Installatiegeluid: Het geluid wat geproduceerd wordt door installaties. Waaronder ventilatie, pompen en machines.
Luchtgeluid isolatie: Het overdragen van geluid via de lucht. Geluid is immers niets meer dan het bewegen van lucht, en kan overdraagbaar zijn tussen ruimten. Een verhoogd risico hierop ontstaat als tussenwanden niet voldoende afgewerkt zijn boven systeemplafonds, isolatie incorrect is geplaatst of bij een openstaande deur. Een meting van luchtgeluid isolatie bepaald de isolatiewaarde van tussenwanden en constructies.
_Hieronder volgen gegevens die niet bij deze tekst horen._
(** The lane's watermark and the consumed records of an instruction that
    consumes nothing. *)
Definition watermark_effect l l' : Prop :=
  (l'.(l_lane) = l.(l_lane) /\ l'.(l_consumed) = l.(l_consumed)) \/
  (exists n, l' = l <| l_lane, rl_minimum_acceptable_sequence := n |> /\
     l.(l_lane).(rl_minimum_acceptable_sequence) < n /\
     (l.(l_position).(po_active_transfer_kind) <> KNone ->
      n <= l.(l_position).(po_active_transfer_sequence))) \/
  (exists k cr, l' = l <| l_consumed := delete k l.(l_consumed) |> /\
     l.(l_consumed) !! k = Some (Owned cr) /\
     cr.(cm_sequence) < l.(l_lane).(rl_minimum_acceptable_sequence)).

Lemma exec_watermark env l ix l' bs :
  ix_typed ix -> exec env l ix = Ok (l', bs) -> ix_message ix = [] -> watermark_effect l l'.
Proof.
  intros Ht He Hm. unfold watermark_effect.
  exec_cases He; try discriminate Hm; try (by left).
  - right; left. eexists. by split_and!.
  - right; right. eexists _, cr. by split_and!.
Qed.

Lemma watermark_exec env l ix l' bs :
  watermark_ok l -> ix_typed ix -> exec env l ix = Ok (l', bs) -> watermark_ok l'.
Proof.
  intros Hok Ht He. pose proof (exec_identity _ _ _ _ _ Ht He) as Hid.
  pose proof (exec_cycle _ _ _ _ _ Ht He) as Hcy.
  pose proof (exec_lane _ _ _ _ _ Ht He) as Hlane. unfold lane_effect in Hlane.
  destruct (ix_message ix) as [|bytes ms] eqn:Hm.
  2: { destruct Hlane as (class & v & Hcs). by eapply watermark_consumes. }
  destruct (exec_watermark _ _ _ _ _ Ht He Hm)
    as [[Hl Hc]|[(n & -> & Hn & Hact)|(k & cr & -> & Hk & Hlt)]].
  - destruct Hok as [Hrec Hact], Hid as (Hk & _ & Hcl & _).
    split; rewrite Hl, ?Hc, ?Hk, ?Hcl; [done|].
    intros Hkind. destruct Hcy as [?|[[Hsame ->]|[? _]]]; [done|apply Hact; congruence|done].
  - destruct Hok as [Hrec Hact']. split; cbn.
    + intros s Hs. apply Hrec. lia.
    + intros Hkind. specialize (Hact Hkind). specialize (Hact' Hkind). lia.
  - destruct Hok as [Hrec Hact]. split; cbn; [|done].
    intros s Hs. destruct (Hrec s Hs) as (cr' & Hcr' & Hseq). exists cr'.
    rewrite lookup_delete_ne; [done|]. intros ->. rewrite Hk in Hcr'. simplify_eq. lia.
Qed.

Lemma run_watermark l0 ins outs l : watermark_ok l0 -> run l0 ins outs l -> watermark_ok l.
Proof.
  intros H0. induction 1 as [|ins outs l env ix l' bs _ IH Ht He|ins outs l w _ IH Hw]; [done|..].
  - by eapply watermark_exec.
  - by destruct IH.
Qed.

Lemma launch_watermark se w p c max l : launch se w p c max = Ok l -> watermark_ok l.
Proof.
  unfold launch, process_initialize_control_state, process_initialize_strategy_state.
  intros H0. leg_steps. split; cbn; [unfold FIRST_SEQUENCE; lia|done].
Qed.

(** * The open allocation *)

(** What the open allocation attributed is part of the principal. *)
Definition covered l : Prop :=
  forall k r, l.(l_transfers) !! k = Some (Owned r) -> r.(tr_transfer_kind) = KAllocate ->
    r.(tr_status) = SPending -> r.(tr_attributed_amount) <= principal l.(l_position).

Lemma covered_grows l l' :
  covered l -> l'.(l_transfers) = l.(l_transfers) ->
  principal l.(l_position) <= principal l'.(l_position) -> covered l'.
Proof.
  intros Hc Ht Hp k r Hr Hk Hs. rewrite Ht in Hr. specialize (Hc k r Hr Hk Hs). lia.
Qed.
Als alternatief kan je met de dB meter “snuffelen”, waar de waarde het hoogste is zit de meeste luchtlekkage. Deze meting kan je doen met de Stiltemaker meter, het meten van luchtgeluid isolatie kan niet met deze meter. De reden is dat de dB terugval een combinatie is van nagalmtijd inhoud van een ruimte.
Contactgeluid isolatie: In tegenstelling tot luchtgeluid isolatie wordt geluid nu via een vast materiaal overgedragen. Denk aan loopgeluiden op een trap, of het kloppen op een deur. Contactgeluid wordt met een hamermachine gereproduceerd conform NEN5077.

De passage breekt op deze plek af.